-- SUPPLIED RECORDS follows --

(** The same body under a 403 is reported as the access failure. *)
Example access_denied_nested_error :
  fst (_make_request
         (Sample.serving (HttpError 403 Sample.nested_error_text)
            Sample.nested_error_text Sample.nested_error)
         Sample.client "GET" "/api/datasources/alive" None None) =
  Raise (PlainException
           "Access denied (403): <dict>. Your API key may lack permissions for this operation.").
Proof. reflexivity. Qed.

(* ===================================================================== *)
(** * Properties of [format_search_results] *)
(* ===================================================================== *)

Section Formatter.
Variable h : Host.

(** An envelope with other keys next to [results] is read the same way. *)
Lemma format_envelope (envelope : dict json) (items : list json)
    (include_content : bool) :
  dict_get envelope "results" = Some (JList items) ->
  format_search_results h (JObject envelope) include_content =
  format_search_results h (JList items) include_content.
Proof.
  intros Hres. unfold format_search_results, result_items.
  destruct envelope as [|kv envelope']; [discriminate|].
  cbn [truthy negb py_contains rbind]. unfold dict_mem, py_getitem.
  rewrite Hres. cbn [rbind].
  destruct items; reflexivity.
Qed.

(** C8. The same items give the same output (or the same exception)
    whether the response is the bare list or the list wrapped in a
    [{"results": [...]}] envelope. *)
Theorem format_same_for_list_and_envelope (items : list json)
    (include_content : bool) :
  format_search_results h (JList items) include_content =
  format_search_results h (JObject [("results", JList items)]) include_content.
Proof. symmetry. now apply format_envelope. Qed.

Lemma rbind_ok {A B} (r : res A) (f : A -> res B) (b : B) :
  rbind r f = Ok b -> exists a, r = Ok a /\ f a = Ok b.
Proof. destruct r as [a|e]; simpl; [eauto|discriminate]. Qed.

(** One step through a successful chain of [<~]. *)
Ltac rbind_step H :=
  match type of H with
  | rbind _ _ = Ok _ =>
      let a := fresh "v" in
      let E := fresh "E" in
      apply rbind_ok in H; destruct H as (a & E & H); cbv beta zeta in H
  end.

(** A block that is rendered starts with its header line, numbered [idx]. *)
Lemma render_item_header idx result block :
  render_item h idx result = Ok block ->
  exists kind rest,
    block = (PyStr.nl ++ "--- Result #" ++ PyStr.of_nat idx ++ " [" ++ kind ++ "] ---")
            :: rest.
Proof.
  unfold render_item. intros H. repeat rbind_step H.
  injection H as <-. do 2 eexists. reflexivity.
Qed.

(** C10, amended.  A non-empty dictionary without a [results] key is
    formatted as the list holding that one dictionary: its block as
    result #1, then the count 1; when the block cannot be rendered the
    exception comes out instead. *)
Theorem format_single_mapping (first : string * json) (others : dict json)
    (include_content : bool) :
  let response := first :: others in
  dict_get response "results" = None ->
  format_search_results h (JObject response) include_content =
    format_search_results h (JList [JObject response]) include_content
  /\ format_search_results h (JObject response) include_content =
    rbind (render_item h 1 (JObject response))
      (fun block => Ok (single_result_output block)).
Proof.
  cbv zeta. intros Hres. unfold format_search_results, result_items.
  cbn [truthy negb py_contains rbind]. unfold dict_mem. rewrite Hres.
  cbn [truthy negb rbind py_iter render_items py_len length].
  split; [reflexivity|].
  destruct (render_item h 1 _) as [block|e]; cbn [rbind]; trivial.
  now rewrite app_nil_r.
Qed.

-- SUPPLIED RECORDS concluded --

__ASSIGNED TASK__.
Every line with "rewrite" in it should be copied from the entries above.

__SOLUTION__.
  rewrite Hres. cbn [rbind].
  cbn [truthy negb py_contains rbind]. unfold dict_mem. rewrite Hres.
  now rewrite app_nil_r.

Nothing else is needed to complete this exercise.